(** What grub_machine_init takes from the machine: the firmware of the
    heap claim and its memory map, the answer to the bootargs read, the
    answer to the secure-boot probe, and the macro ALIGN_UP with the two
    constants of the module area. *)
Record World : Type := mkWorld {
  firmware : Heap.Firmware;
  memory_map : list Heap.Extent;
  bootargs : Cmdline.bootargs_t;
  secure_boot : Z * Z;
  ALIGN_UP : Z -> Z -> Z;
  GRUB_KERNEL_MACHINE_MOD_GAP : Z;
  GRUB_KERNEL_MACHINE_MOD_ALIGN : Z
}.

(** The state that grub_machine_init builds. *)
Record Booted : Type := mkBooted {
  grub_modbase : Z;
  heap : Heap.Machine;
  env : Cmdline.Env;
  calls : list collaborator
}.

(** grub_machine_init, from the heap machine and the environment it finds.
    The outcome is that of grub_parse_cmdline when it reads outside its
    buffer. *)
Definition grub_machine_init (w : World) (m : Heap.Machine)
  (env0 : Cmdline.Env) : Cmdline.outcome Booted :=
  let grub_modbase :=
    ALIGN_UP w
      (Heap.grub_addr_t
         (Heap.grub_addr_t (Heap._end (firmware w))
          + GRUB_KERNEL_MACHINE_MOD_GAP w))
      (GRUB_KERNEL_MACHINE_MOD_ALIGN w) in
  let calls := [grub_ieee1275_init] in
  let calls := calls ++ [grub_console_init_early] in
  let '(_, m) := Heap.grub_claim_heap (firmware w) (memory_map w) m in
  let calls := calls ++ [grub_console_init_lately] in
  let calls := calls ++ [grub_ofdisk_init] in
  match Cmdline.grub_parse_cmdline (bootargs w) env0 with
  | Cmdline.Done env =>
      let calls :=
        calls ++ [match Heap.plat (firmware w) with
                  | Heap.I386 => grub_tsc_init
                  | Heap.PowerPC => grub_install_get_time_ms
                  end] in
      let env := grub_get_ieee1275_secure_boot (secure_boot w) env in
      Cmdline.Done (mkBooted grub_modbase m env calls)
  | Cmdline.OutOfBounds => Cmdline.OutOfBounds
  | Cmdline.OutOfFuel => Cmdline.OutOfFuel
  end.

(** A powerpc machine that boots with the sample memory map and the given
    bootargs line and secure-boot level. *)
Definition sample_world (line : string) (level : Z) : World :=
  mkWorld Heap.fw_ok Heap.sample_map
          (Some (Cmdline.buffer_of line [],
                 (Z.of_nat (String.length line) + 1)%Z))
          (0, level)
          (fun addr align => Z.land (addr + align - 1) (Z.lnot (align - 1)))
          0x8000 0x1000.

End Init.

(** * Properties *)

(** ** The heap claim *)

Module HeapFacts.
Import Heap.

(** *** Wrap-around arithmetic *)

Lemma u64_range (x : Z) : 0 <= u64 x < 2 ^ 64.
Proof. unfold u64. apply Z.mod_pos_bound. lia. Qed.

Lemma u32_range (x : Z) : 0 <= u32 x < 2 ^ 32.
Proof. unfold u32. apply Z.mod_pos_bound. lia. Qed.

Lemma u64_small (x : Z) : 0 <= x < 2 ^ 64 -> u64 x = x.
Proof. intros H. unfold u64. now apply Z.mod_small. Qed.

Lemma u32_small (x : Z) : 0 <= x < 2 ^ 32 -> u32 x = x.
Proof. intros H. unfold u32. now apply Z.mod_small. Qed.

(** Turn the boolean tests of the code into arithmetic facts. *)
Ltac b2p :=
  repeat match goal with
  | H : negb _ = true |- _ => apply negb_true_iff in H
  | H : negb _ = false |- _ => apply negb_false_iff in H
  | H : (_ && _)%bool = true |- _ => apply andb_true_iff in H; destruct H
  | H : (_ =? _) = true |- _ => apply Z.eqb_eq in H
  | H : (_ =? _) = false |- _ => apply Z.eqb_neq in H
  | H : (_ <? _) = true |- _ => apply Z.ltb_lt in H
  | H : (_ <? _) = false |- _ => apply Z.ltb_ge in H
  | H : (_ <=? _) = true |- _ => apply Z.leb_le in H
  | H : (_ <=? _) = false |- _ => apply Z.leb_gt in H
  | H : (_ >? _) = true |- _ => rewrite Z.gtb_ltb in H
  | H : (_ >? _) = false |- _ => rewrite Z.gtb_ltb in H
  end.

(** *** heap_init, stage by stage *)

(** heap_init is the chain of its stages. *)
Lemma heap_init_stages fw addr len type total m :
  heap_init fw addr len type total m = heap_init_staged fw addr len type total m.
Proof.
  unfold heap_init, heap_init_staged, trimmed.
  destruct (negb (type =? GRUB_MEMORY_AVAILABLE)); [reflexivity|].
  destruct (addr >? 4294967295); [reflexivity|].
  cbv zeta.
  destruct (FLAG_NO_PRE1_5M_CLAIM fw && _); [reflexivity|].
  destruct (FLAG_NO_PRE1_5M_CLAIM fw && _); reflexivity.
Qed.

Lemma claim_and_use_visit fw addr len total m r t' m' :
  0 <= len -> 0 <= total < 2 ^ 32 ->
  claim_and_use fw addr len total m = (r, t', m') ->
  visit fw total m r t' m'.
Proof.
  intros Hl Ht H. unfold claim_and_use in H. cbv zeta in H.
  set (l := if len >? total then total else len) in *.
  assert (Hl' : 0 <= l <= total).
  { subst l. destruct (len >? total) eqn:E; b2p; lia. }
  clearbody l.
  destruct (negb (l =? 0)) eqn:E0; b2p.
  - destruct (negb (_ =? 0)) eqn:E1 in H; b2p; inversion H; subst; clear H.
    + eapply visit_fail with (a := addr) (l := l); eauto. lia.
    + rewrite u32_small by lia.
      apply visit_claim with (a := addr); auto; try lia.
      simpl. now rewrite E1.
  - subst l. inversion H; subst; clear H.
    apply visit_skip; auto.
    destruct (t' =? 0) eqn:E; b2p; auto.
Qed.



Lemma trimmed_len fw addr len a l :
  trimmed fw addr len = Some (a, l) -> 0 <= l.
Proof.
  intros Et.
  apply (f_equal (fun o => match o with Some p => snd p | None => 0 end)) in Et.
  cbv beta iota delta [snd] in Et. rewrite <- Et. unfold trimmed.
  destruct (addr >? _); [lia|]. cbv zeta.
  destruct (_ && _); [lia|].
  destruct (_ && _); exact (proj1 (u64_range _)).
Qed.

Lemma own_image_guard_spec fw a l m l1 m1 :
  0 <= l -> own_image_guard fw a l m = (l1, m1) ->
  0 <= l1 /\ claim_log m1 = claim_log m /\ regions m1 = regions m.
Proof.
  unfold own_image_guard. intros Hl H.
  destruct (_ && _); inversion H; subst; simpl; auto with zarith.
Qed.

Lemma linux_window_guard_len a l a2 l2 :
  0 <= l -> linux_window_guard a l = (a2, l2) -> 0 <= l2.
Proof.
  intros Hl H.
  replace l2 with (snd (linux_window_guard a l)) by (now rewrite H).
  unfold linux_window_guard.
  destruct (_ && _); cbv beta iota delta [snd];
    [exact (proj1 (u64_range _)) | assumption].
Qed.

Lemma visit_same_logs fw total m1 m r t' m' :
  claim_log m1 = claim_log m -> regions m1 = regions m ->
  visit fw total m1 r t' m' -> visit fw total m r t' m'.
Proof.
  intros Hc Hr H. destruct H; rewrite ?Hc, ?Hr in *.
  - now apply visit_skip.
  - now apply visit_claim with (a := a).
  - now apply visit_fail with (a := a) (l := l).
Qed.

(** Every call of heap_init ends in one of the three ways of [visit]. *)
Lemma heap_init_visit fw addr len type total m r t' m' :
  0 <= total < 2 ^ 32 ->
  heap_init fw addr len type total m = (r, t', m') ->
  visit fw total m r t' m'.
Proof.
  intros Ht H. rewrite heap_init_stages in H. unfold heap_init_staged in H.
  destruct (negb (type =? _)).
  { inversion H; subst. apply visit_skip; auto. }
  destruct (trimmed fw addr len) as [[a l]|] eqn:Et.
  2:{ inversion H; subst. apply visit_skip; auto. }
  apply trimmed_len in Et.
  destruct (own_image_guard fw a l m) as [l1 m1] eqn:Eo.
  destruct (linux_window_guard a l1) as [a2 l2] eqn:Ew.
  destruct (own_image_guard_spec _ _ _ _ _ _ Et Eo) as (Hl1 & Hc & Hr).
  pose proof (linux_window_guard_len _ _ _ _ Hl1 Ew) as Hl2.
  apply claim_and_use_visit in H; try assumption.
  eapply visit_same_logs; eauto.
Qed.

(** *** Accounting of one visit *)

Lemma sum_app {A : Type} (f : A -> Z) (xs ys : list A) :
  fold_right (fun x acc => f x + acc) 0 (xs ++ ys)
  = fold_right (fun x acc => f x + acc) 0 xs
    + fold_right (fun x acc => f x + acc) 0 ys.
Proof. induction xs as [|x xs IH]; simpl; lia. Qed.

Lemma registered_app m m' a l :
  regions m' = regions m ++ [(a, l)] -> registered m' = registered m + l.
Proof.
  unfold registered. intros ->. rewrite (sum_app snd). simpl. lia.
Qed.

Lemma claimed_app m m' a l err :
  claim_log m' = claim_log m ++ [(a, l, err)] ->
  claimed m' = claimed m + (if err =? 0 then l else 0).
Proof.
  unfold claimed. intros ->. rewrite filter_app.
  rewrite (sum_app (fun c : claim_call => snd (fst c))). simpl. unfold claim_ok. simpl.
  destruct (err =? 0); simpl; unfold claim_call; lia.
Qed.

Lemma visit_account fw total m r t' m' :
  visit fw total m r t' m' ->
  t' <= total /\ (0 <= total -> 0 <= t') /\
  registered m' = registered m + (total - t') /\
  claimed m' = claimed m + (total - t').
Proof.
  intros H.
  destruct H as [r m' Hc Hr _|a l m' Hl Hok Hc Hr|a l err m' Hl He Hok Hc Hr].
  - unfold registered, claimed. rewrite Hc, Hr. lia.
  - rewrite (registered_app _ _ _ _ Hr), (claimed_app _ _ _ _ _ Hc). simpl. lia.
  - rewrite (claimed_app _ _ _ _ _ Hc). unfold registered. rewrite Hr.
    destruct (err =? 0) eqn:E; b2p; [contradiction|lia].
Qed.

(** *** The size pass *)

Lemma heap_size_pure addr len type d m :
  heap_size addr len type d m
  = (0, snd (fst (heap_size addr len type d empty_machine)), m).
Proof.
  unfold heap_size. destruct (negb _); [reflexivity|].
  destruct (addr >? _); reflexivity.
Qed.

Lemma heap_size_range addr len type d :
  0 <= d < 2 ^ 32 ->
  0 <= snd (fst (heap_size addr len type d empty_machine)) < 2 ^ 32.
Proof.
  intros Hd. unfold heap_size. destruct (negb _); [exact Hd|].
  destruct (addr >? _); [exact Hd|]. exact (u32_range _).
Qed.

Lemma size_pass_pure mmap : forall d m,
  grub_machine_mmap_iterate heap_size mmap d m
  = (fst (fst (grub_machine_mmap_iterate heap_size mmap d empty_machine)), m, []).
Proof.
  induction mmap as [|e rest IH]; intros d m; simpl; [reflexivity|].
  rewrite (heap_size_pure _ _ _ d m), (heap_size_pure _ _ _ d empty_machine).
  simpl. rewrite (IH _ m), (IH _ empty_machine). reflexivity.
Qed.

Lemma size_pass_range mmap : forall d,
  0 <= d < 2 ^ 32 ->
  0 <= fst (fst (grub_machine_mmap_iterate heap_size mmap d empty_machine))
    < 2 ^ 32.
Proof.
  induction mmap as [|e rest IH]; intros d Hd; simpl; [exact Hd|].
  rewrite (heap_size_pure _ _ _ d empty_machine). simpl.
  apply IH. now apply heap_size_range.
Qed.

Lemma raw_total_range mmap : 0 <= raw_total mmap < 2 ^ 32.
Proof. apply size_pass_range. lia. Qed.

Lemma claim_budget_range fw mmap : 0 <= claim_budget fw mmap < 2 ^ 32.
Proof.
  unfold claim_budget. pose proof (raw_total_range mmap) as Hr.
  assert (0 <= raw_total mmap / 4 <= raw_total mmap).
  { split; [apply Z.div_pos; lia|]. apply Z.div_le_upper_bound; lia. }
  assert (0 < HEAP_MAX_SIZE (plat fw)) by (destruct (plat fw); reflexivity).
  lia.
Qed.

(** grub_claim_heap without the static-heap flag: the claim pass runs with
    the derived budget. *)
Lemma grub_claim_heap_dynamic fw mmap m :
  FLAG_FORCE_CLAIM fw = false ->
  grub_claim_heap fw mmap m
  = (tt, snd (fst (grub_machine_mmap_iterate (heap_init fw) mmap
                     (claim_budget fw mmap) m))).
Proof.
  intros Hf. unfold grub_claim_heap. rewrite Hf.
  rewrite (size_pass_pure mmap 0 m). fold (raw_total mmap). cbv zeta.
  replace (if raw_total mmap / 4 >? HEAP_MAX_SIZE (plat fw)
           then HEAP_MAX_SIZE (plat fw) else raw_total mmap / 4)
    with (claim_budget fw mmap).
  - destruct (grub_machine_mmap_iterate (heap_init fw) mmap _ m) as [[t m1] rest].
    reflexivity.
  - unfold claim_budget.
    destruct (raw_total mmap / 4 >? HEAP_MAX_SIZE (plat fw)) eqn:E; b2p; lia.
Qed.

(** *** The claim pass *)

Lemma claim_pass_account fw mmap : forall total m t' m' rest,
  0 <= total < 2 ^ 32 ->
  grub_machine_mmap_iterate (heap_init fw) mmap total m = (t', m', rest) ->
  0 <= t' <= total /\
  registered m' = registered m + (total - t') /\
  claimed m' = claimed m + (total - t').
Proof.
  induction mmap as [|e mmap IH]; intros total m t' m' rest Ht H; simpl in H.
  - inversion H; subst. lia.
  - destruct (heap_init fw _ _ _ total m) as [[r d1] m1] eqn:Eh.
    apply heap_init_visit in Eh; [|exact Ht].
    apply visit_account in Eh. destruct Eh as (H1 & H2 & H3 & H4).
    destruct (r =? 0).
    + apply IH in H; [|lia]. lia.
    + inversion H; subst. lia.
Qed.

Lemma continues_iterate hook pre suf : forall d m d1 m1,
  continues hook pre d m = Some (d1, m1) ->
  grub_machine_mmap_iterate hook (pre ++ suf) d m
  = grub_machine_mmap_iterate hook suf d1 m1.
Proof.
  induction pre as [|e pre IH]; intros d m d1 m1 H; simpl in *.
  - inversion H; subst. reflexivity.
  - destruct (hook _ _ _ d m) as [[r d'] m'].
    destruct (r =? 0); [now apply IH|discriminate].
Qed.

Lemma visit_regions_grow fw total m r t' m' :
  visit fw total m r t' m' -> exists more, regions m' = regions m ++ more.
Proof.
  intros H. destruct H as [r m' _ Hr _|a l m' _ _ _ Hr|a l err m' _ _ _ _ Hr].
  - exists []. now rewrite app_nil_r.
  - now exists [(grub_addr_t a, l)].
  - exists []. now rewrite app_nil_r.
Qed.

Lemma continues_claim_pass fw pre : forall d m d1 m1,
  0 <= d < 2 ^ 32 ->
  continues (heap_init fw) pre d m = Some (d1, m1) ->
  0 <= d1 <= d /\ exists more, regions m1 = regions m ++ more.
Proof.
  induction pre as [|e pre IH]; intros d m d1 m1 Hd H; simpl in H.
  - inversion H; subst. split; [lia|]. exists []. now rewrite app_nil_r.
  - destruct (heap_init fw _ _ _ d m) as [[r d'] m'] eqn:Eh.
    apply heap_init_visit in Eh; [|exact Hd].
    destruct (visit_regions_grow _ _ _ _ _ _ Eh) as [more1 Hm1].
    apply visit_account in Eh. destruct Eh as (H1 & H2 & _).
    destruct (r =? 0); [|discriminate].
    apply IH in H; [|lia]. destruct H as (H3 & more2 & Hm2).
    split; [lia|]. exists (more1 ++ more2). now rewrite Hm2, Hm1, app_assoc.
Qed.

TASK ITEM
Output exactly the lines of the material above from the one containing "assert (0 <= raw_total" up to and including the one containing "Lemma continues_iterate hook".

ANSWER TO THE PROBLEM
  assert (0 <= raw_total mmap / 4 <= raw_total mmap).
  { split; [apply Z.div_pos; lia|]. apply Z.div_le_upper_bound; lia. }
  assert (0 < HEAP_MAX_SIZE (plat fw)) by (destruct (plat fw); reflexivity).
  lia.
Qed.

(** grub_claim_heap without the static-heap flag: the claim pass runs with
    the derived budget. *)
Lemma grub_claim_heap_dynamic fw mmap m :
  FLAG_FORCE_CLAIM fw = false ->
  grub_claim_heap fw mmap m
  = (tt, snd (fst (grub_machine_mmap_iterate (heap_init fw) mmap
                     (claim_budget fw mmap) m))).
Proof.
  intros Hf. unfold grub_claim_heap. rewrite Hf.
  rewrite (size_pass_pure mmap 0 m). fold (raw_total mmap). cbv zeta.
  replace (if raw_total mmap / 4 >? HEAP_MAX_SIZE (plat fw)
           then HEAP_MAX_SIZE (plat fw) else raw_total mmap / 4)
    with (claim_budget fw mmap).
  - destruct (grub_machine_mmap_iterate (heap_init fw) mmap _ m) as [[t m1] rest].
    reflexivity.
  - unfold claim_budget.
    destruct (raw_total mmap / 4 >? HEAP_MAX_SIZE (plat fw)) eqn:E; b2p; lia.
Qed.

(** *** The claim pass *)

Lemma claim_pass_account fw mmap : forall total m t' m' rest,
  0 <= total < 2 ^ 32 ->
  grub_machine_mmap_iterate (heap_init fw) mmap total m = (t', m', rest) ->
  0 <= t' <= total /\
  registered m' = registered m + (total - t') /\
  claimed m' = claimed m + (total - t').
Proof.
  induction mmap as [|e mmap IH]; intros total m t' m' rest Ht H; simpl in H.
  - inversion H; subst. lia.
  - destruct (heap_init fw _ _ _ total m) as [[r d1] m1] eqn:Eh.
    apply heap_init_visit in Eh; [|exact Ht].
    apply visit_account in Eh. destruct Eh as (H1 & H2 & H3 & H4).
    destruct (r =? 0).
    + apply IH in H; [|lia]. lia.
    + inversion H; subst. lia.
Qed.

Lemma continues_iterate hook pre suf : forall d m d1 m1,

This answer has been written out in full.